=== TASK OBJECTIVE ===
Begin at the line below that has "None => Ret false" and stop after the line that has "End Builder.". Please restate only those lines, word for word.

*** Opening DATA FOR THIS TASK ***

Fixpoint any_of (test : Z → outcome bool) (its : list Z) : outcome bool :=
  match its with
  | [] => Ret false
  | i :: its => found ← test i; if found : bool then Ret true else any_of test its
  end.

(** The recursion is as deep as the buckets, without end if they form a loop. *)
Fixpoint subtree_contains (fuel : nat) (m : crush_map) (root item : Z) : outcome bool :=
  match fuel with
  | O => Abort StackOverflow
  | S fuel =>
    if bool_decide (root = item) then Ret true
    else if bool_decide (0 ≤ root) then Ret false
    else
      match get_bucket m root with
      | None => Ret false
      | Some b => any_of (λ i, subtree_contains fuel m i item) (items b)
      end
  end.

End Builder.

*** Closing DATA FOR THIS TASK ***
*** Opening DATA FOR THIS TASK ***

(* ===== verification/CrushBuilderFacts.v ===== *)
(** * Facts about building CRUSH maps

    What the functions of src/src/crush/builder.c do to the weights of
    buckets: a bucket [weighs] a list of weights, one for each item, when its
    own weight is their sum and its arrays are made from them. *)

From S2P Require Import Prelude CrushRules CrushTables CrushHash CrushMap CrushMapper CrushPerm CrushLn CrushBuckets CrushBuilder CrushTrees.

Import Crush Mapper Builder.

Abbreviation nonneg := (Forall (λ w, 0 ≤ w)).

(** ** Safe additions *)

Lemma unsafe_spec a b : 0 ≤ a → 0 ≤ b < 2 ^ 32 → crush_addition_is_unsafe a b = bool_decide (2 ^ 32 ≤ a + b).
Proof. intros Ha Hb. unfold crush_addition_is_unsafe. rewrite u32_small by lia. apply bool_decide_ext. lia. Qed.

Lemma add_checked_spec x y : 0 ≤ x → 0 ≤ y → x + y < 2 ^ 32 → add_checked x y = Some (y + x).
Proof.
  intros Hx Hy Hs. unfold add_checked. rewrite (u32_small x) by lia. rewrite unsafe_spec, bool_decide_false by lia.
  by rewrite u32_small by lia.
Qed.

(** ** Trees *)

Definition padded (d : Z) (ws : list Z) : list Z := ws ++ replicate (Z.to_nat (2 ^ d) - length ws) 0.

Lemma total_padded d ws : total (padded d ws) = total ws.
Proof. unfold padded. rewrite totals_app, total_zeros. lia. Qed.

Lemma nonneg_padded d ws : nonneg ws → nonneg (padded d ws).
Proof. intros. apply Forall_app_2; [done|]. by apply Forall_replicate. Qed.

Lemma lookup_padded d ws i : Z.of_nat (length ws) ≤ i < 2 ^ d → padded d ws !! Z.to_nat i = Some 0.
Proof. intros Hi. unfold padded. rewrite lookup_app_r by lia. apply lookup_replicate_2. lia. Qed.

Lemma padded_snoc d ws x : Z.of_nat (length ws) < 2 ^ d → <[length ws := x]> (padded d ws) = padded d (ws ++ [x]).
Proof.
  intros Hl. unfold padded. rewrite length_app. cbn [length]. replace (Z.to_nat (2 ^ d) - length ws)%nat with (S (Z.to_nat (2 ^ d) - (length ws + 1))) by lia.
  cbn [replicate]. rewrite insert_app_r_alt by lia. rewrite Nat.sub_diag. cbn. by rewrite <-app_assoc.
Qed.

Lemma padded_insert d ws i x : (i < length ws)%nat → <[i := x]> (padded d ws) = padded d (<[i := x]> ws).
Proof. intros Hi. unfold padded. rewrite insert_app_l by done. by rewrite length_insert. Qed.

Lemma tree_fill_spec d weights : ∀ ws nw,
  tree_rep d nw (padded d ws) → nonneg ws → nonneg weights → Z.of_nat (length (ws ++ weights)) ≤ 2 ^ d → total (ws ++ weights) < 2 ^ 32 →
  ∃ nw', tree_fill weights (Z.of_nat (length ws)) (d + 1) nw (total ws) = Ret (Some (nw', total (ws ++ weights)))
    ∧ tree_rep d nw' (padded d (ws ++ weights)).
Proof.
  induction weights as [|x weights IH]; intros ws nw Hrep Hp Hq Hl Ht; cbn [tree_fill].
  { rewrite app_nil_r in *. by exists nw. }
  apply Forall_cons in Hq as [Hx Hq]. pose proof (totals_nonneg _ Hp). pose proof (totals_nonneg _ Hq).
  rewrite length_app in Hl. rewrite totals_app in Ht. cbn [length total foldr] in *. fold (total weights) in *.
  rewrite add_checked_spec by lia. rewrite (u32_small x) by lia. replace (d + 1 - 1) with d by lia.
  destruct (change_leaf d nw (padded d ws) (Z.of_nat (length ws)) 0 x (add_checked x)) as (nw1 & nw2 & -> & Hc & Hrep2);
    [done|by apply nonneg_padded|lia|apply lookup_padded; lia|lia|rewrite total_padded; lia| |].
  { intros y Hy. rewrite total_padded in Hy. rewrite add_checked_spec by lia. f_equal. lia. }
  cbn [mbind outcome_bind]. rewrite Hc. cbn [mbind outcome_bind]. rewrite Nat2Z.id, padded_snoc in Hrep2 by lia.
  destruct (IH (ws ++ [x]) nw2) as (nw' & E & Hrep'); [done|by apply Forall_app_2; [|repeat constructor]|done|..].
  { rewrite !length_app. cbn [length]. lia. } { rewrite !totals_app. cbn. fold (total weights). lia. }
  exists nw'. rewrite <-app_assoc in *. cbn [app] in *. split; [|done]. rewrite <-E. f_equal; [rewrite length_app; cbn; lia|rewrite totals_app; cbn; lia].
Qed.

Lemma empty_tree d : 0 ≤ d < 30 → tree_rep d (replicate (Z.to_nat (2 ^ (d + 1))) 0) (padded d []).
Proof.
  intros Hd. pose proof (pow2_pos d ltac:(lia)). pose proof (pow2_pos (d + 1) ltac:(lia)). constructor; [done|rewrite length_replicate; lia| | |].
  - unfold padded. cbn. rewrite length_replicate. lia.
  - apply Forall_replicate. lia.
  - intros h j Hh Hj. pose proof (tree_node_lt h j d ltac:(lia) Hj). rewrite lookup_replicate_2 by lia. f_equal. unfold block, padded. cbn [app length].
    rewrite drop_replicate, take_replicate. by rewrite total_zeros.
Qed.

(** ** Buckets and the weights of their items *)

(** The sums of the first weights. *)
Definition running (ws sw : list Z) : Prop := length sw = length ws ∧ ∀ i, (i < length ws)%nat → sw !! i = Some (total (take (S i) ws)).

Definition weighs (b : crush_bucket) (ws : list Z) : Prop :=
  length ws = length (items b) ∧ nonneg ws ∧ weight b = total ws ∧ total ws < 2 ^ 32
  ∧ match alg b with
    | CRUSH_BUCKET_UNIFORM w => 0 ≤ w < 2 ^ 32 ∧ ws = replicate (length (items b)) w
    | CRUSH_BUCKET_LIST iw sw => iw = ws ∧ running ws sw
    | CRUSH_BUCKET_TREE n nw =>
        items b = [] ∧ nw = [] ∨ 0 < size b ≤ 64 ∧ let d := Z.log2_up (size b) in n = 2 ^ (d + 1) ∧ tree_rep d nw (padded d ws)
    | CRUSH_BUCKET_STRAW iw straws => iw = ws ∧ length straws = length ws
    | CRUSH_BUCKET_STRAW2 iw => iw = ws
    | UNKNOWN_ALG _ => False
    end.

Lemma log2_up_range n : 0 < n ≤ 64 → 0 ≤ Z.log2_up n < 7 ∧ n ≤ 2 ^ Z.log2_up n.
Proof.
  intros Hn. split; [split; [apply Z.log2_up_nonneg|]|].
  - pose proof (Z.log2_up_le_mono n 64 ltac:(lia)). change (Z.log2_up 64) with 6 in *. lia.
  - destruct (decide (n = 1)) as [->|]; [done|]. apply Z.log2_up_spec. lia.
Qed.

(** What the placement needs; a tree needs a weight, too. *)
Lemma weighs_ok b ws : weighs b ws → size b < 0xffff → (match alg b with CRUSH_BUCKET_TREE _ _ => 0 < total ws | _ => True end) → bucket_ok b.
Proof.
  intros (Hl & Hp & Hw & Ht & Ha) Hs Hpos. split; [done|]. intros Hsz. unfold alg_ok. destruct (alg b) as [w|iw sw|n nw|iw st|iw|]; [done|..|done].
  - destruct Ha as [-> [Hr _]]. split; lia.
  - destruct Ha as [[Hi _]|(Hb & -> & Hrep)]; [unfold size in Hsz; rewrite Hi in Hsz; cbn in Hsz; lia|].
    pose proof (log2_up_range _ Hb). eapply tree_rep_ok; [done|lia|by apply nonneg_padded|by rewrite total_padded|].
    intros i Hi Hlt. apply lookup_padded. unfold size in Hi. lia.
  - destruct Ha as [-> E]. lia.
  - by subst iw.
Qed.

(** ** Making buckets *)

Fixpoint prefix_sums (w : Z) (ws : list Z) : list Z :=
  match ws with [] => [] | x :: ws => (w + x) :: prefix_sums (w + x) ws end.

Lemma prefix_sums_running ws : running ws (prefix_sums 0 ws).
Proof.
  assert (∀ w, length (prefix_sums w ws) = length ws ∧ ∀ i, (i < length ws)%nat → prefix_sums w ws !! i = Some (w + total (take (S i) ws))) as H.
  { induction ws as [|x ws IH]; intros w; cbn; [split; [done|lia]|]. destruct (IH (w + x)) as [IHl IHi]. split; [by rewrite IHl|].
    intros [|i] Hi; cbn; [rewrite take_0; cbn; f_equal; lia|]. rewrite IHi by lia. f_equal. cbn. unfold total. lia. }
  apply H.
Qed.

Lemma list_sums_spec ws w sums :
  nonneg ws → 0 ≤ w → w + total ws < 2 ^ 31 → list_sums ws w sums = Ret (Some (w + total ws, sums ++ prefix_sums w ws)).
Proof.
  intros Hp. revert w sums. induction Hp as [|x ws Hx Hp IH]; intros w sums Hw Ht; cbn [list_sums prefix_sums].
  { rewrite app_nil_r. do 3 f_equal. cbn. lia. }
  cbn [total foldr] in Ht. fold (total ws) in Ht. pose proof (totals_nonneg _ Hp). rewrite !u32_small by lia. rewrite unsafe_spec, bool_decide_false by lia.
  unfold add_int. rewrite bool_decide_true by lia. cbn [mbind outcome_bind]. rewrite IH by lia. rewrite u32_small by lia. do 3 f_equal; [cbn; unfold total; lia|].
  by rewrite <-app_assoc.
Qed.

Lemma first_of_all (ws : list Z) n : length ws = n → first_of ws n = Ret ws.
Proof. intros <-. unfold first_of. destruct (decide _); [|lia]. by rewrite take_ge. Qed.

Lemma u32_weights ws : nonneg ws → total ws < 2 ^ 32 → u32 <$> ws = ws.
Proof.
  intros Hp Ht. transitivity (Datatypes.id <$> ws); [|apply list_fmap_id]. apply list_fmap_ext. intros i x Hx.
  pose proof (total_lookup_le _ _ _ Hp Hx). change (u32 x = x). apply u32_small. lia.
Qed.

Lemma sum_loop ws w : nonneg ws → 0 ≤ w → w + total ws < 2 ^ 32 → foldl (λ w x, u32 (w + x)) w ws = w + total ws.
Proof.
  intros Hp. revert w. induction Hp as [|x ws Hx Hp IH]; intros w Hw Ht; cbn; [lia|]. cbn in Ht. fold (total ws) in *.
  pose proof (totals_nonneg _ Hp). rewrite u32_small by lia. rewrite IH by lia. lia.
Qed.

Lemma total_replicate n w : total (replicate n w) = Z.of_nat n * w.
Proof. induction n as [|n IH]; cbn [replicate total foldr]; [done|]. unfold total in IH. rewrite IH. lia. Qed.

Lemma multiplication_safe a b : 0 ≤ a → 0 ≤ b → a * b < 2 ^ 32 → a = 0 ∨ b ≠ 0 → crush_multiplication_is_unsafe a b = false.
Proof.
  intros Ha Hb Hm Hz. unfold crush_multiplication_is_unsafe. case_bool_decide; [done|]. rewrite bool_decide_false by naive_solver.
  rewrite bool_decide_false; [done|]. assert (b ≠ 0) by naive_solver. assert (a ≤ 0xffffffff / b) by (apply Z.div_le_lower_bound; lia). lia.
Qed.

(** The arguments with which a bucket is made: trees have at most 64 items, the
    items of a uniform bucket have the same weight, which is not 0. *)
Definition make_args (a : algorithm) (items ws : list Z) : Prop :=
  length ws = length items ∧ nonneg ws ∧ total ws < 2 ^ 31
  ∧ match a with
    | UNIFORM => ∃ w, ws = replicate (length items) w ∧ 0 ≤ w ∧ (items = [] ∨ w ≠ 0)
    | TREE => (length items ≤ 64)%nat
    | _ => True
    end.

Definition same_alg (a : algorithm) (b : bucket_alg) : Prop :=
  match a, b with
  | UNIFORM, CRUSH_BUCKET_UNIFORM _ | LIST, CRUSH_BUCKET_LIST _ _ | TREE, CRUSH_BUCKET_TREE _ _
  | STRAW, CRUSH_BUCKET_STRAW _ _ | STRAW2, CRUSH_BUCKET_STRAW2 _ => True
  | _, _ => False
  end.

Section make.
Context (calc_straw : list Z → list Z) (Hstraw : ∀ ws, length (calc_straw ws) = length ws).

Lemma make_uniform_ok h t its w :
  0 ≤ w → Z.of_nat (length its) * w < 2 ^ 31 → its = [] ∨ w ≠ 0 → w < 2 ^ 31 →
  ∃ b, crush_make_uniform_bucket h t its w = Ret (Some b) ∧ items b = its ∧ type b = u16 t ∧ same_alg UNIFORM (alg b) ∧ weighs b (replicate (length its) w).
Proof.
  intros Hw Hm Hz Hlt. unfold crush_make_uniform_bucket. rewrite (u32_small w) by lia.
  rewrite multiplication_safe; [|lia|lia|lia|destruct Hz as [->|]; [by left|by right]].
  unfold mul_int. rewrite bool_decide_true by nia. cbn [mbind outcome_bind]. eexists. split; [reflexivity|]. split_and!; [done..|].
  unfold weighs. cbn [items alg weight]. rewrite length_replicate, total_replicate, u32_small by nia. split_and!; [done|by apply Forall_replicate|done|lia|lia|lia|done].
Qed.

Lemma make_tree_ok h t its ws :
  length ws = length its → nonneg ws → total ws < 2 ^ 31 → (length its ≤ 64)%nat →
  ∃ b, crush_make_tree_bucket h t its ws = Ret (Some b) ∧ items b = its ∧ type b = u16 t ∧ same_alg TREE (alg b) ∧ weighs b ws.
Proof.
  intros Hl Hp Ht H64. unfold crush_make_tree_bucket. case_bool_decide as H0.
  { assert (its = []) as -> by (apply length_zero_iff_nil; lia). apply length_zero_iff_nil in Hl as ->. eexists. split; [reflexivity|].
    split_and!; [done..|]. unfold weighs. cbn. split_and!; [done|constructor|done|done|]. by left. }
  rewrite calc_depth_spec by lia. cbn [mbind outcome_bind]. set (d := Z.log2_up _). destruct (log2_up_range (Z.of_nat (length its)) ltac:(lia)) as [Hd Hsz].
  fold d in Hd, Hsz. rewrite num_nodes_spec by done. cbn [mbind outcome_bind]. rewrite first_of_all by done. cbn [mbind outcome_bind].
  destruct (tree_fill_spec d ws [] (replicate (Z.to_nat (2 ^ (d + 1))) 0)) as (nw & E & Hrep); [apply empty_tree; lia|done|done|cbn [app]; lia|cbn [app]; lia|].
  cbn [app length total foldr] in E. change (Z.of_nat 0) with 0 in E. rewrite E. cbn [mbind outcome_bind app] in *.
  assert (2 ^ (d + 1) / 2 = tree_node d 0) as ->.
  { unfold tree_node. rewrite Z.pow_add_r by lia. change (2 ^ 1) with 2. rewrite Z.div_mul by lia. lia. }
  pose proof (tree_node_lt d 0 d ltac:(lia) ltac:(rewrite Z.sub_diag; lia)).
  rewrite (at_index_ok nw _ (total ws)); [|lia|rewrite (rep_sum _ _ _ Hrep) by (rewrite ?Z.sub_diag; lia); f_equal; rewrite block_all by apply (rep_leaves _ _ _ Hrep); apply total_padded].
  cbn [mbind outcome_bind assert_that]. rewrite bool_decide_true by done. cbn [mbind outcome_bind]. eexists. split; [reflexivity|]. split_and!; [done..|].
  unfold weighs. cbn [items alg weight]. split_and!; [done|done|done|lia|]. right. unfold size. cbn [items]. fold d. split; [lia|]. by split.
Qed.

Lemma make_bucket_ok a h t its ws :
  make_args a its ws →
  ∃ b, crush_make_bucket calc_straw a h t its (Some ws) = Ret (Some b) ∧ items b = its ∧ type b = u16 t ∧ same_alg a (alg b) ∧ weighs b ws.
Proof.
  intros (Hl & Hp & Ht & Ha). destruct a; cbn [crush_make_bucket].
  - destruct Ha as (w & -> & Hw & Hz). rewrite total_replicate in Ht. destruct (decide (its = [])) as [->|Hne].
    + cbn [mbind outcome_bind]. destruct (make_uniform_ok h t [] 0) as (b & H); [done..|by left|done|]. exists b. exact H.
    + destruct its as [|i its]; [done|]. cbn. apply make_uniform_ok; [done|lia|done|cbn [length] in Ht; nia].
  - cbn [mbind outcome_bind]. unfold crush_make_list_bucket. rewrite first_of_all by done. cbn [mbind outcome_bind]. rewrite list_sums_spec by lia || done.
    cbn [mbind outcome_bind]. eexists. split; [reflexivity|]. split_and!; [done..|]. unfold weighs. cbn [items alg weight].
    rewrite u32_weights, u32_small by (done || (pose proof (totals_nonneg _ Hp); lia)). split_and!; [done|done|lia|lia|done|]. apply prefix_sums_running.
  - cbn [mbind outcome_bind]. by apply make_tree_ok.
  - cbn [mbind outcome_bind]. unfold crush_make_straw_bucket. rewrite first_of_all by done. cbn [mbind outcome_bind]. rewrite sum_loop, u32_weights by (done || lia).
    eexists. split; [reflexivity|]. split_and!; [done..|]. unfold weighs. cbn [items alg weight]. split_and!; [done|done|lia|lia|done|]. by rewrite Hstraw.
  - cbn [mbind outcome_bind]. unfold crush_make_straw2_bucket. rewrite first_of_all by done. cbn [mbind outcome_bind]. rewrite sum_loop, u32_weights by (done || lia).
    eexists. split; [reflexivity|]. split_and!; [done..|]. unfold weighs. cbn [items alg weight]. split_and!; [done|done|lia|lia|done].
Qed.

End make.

*** Closing DATA FOR THIS TASK ***

=== RESPONSE ===
      | None => Ret false
      | Some b => any_of (λ i, subtree_contains fuel m i item) (items b)
      end
  end.

End Builder.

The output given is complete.